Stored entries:
(** The queue after linking an event in. *)
Lemma enqueue_ok g t evs id e v x y : Forall (queued_ok g (events t)) (event_queue t) -> NoDup (event_queue t) ->
  ~ id ∈ event_queue t -> event_queue t = x ++ y -> evs !! id = Some (with_value e v) -> on_grid g v -> on_grid g (it_interval e) ->
  (forall k f, k ∈ event_queue t -> events t !! k = Some f -> exists w, evs !! k = Some (with_value f w) /\ on_grid g w) ->
  Forall (queued_ok g evs) (x ++ id :: y) /\ NoDup (x ++ id :: y) /\
  (Forall (armed (events t)) (event_queue t) -> Forall (armed evs) (x ++ y)).
Proof.
  intros Hq Hnd Hid Hxy He Hv Hi Hin.
  assert (Hall : forall P : Z -> Prop, P id -> (forall k, k ∈ event_queue t -> P k) -> Forall P (x ++ id :: y)).
  { intros P H1 H2. apply Forall_forall. intros k Hk. rewrite elem_of_app, elem_of_cons in Hk.
    destruct Hk as [Hk|[->|Hk]]; [apply H2; rewrite Hxy, elem_of_app; by left|done|apply H2; rewrite Hxy, elem_of_app; by right]. }
  split; [|split].
  - apply Hall; [by exists (with_value e v)|]. intros k Hk. pose proof (proj1 (Forall_forall _ _) Hq k Hk) as (f & Hf & H1 & H2).
    destruct (Hin k f Hk Hf) as (w & Hw & Hg). by exists (with_value f w).
  - rewrite Hxy in Hnd, Hid. rewrite <- Permutation_middle. by apply NoDup_cons.
  - intros Ha. rewrite <- Hxy. apply Forall_forall. intros k Hk. pose proof (proj1 (Forall_forall _ _) Ha k Hk) as (f & Hf1 & H1).
    destruct (Hin k f Hk Hf1) as (w & Hw & Hg). by exists (with_value f w).
Qed.

(** The pending timers, seen at [now]: the interval timer runs for the first. *)
Record timers_ok (g now : Z) (t : timers) (sched : list entry) : Prop := {
  to_g : g_granularity t = g;
  to_q : Forall (queued_ok g (events t)) (event_queue t);
  to_armed : Forall (armed (events t)) (event_queue t);
  to_nd : NoDup (event_queue t);
  to_timer : match event_queue t with
             | [] => itimer t = timerclear /\ sched = []
             | id :: q => exists e, events t !! id = Some e /\ on_grid g (itimer t) /\ 0 < usec (itimer t) <= usec (it_value e) /\
                 sched = (now + usec (itimer t), id, usec (it_interval e)) :: deadlines (now + usec (itimer t)) (events t) q
             end
}.

Lemma armed_flags evs id e f q : evs !! id = Some e -> Z.land f TFLAG_CANCELLED = 0 -> Forall (armed evs) q ->
  Forall (armed (<[id := with_flags e f]> evs)) q.
Proof.
  intros He Hf H. eapply Forall_impl; [exact H|]. intros k (h & Hh & H1). destruct (decide (k = id)) as [->|].
  - exists (with_flags e f). by rewrite lookup_insert_eq.
  - exists h. by rewrite lookup_insert_ne by done.
Qed.

Lemma ins_head x y l z l' : ins x (y :: l) = z :: l' -> (z = x /\ e_at x < e_at y) \/ (z = y /\ e_at y <= e_at x).
Proof. cbn. destruct (Z.ltb_spec (e_at x) (e_at y)); intros [= -> _]; [by left|right; by split]. Qed.

(** The interval timer is set for the first event. *)
Lemma reissue_ok g t id q e : granule g -> g_granularity t = g -> event_queue t = id :: q -> events t !! id = Some e ->
  on_grid g (it_value e) -> usec (it_value e) <> 0 ->
  reissue t = Some (setitimer t (it_value e)) /\ reissue_checked t = Some (setitimer t (it_value e)).
Proof.
  intros Hg Htg Hq He Hv Hnz. assert (Hr : reissue t = Some (setitimer t (it_value e))).
  { unfold reissue. rewrite Hq. unfold update. rewrite He. cbn [option_bind]. rewrite Htg, timerroundup_id by done.
    cbn [set_events events]. rewrite lookup_insert_eq. cbn [option_bind]. rewrite (timerisset_usec g) by done. cbn [it_value with_value].
    rewrite (proj2 (Z.eqb_neq _ _)) by done. cbn [negb]. do 2 f_equal. destruct t as [evs qq fl gg mx bc it]. cbn in *. unfold set_events. cbn.
    f_equal. apply insert_id. rewrite He. by destruct e. }
  split; [done|]. unfold reissue_checked. rewrite Hr. cbn [option_bind]. cbn [event_queue setitimer]. rewrite Hq. cbn [hd_error option_bind events setitimer].
  rewrite He. cbn [option_bind itimer setitimer]. assert (Hlong : long_enough (setitimer t (it_value e)) (it_value e) = true); [|by rewrite Hlong].
  unfold long_enough. cbn [g_granularity setitimer]. rewrite Htg. destruct Hg as [Hg _], Hv as [H1 H2 H3]. unfold usec, US_PER_SEC in Hnz.
  destruct (Z.ltb_spec 0 (tv_sec (it_value e))); [done|]. cbn [orb]. apply Z.leb_le. apply Z.div_exact in H3; [|lia].
  assert (0 < tv_usec (it_value e) / g); [|nia]. pose proof (Z.div_pos (tv_usec (it_value e)) g). nia.
Qed.

Lemma timers_ok_schedule g now t sched b : timers_ok g now t sched -> event_queue t <> [] -> 
  (forall id q e, event_queue t = id :: q -> events t !! id = Some e -> b + usec (it_value e) = now + usec (itimer t)) ->
  deadlines b (events t) (event_queue t) = sched.
Proof.
  intros [_ _ _ _ Ht] Hne Hb. destruct (event_queue t) as [|id q]; [done|]. destruct Ht as (e & He & _ & _ & ->). cbn. rewrite He.
  by rewrite (Hb id q e).
Qed.

(** Changing an event that is not queued. *)
Lemma timers_ok_other g now t sched id e : timers_ok g now t sched -> ~ id ∈ event_queue t ->
  timers_ok g now (set_events t (<[id := e]> (events t))) sched.
Proof.
  intros [H1 H2 H3 H4 H5] Hid. assert (Hne : forall k, k ∈ event_queue t -> <[id := e]> (events t) !! k = events t !! k)
    by (intros k Hk; rewrite lookup_insert_ne; [done|by intros ->]).
  split; cbn; try done.
  - apply Forall_forall. intros k Hk. pose proof (proj1 (Forall_forall _ _) H2 k Hk) as (f & Hf & ?). exists f. by rewrite Hne.
  - apply Forall_forall. intros k Hk. pose proof (proj1 (Forall_forall _ _) H3 k Hk) as (f & Hf & ?). exists f. by rewrite Hne.
  - destruct (event_queue t) as [|k q]; [done|]. destruct H5 as (f & Hf & H6 & H7 & ->). exists f. rewrite Hne by left. split; [done|].
    split; [done|]. split; [done|]. f_equal. symmetry. apply deadlines_ext. intros j Hj. apply Hne. by right.
Qed.

Lemma update_dom t id f t' : update t id f = Some t' -> dom (events t') = dom (events t).
Proof.
  unfold update. destruct (events t !! id) as [e|] eqn:E; [|done]. cbn. intros [= <-]. cbn. rewrite dom_insert_lookup_L; [done|by eexists].
Qed.

Lemma march_dom evs q v evs' x v' y : march evs q v = Some (evs', x, v', y) -> dom evs' = dom evs.
Proof.
  revert v x. induction q as [|k q IH]; intros v x; cbn [march]; [intros [= <- <- <- <-]; done|].
  destruct (evs !! k) as [e|] eqn:E; [|done]. cbn. destruct (timer_lt v (it_value e)).
  - intros [= <- <- <- <-]. rewrite dom_insert_lookup_L; [done|by eexists].
  - destruct (march evs q _) as [[[[evs1 a] w] b]|] eqn:Em; [|done]. cbn. intros [= -> <- -> ->]. by apply IH in Em.
Qed.

Lemma enqueue_dom t id t' : enqueue t id = Some t' -> dom (events t') = dom (events t).
Proof.
  unfold enqueue. destruct (negb _); [|done]. destruct (events t !! id) as [e|]; [|done]. cbn [option_bind].
  destruct (march _ _ _) as [[[[evs x] v] y]|] eqn:Em; [|done]. cbn [option_bind]. apply march_dom in Em. destruct (evs !! id) as [f|] eqn:E; [|done].
  cbn. intros [= <-]. cbn. rewrite dom_insert_lookup_L; [done|by eexists].
Qed.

- [ASSIGNMENT]: Please transcribe the data exactly from its first line. End with the line that contains "sched = (now".

- [PROBLEM SOLUTION]:
(** The queue after linking an event in. *)
Lemma enqueue_ok g t evs id e v x y : Forall (queued_ok g (events t)) (event_queue t) -> NoDup (event_queue t) ->
  ~ id ∈ event_queue t -> event_queue t = x ++ y -> evs !! id = Some (with_value e v) -> on_grid g v -> on_grid g (it_interval e) ->
  (forall k f, k ∈ event_queue t -> events t !! k = Some f -> exists w, evs !! k = Some (with_value f w) /\ on_grid g w) ->
  Forall (queued_ok g evs) (x ++ id :: y) /\ NoDup (x ++ id :: y) /\
  (Forall (armed (events t)) (event_queue t) -> Forall (armed evs) (x ++ y)).
Proof.
  intros Hq Hnd Hid Hxy He Hv Hi Hin.
  assert (Hall : forall P : Z -> Prop, P id -> (forall k, k ∈ event_queue t -> P k) -> Forall P (x ++ id :: y)).
  { intros P H1 H2. apply Forall_forall. intros k Hk. rewrite elem_of_app, elem_of_cons in Hk.
    destruct Hk as [Hk|[->|Hk]]; [apply H2; rewrite Hxy, elem_of_app; by left|done|apply H2; rewrite Hxy, elem_of_app; by right]. }
  split; [|split].
  - apply Hall; [by exists (with_value e v)|]. intros k Hk. pose proof (proj1 (Forall_forall _ _) Hq k Hk) as (f & Hf & H1 & H2).
    destruct (Hin k f Hk Hf) as (w & Hw & Hg). by exists (with_value f w).
  - rewrite Hxy in Hnd, Hid. rewrite <- Permutation_middle. by apply NoDup_cons.
  - intros Ha. rewrite <- Hxy. apply Forall_forall. intros k Hk. pose proof (proj1 (Forall_forall _ _) Ha k Hk) as (f & Hf1 & H1).
    destruct (Hin k f Hk Hf1) as (w & Hw & Hg). by exists (with_value f w).
Qed.

(** The pending timers, seen at [now]: the interval timer runs for the first. *)
Record timers_ok (g now : Z) (t : timers) (sched : list entry) : Prop := {
  to_g : g_granularity t = g;
  to_q : Forall (queued_ok g (events t)) (event_queue t);
  to_armed : Forall (armed (events t)) (event_queue t);
  to_nd : NoDup (event_queue t);
  to_timer : match event_queue t with
             | [] => itimer t = timerclear /\ sched = []
             | id :: q => exists e, events t !! id = Some e /\ on_grid g (itimer t) /\ 0 < usec (itimer t) <= usec (it_value e) /\
                 sched = (now + usec (itimer t), id, usec (it_interval e)) :: deadlines (now + usec (itimer t)) (events t) q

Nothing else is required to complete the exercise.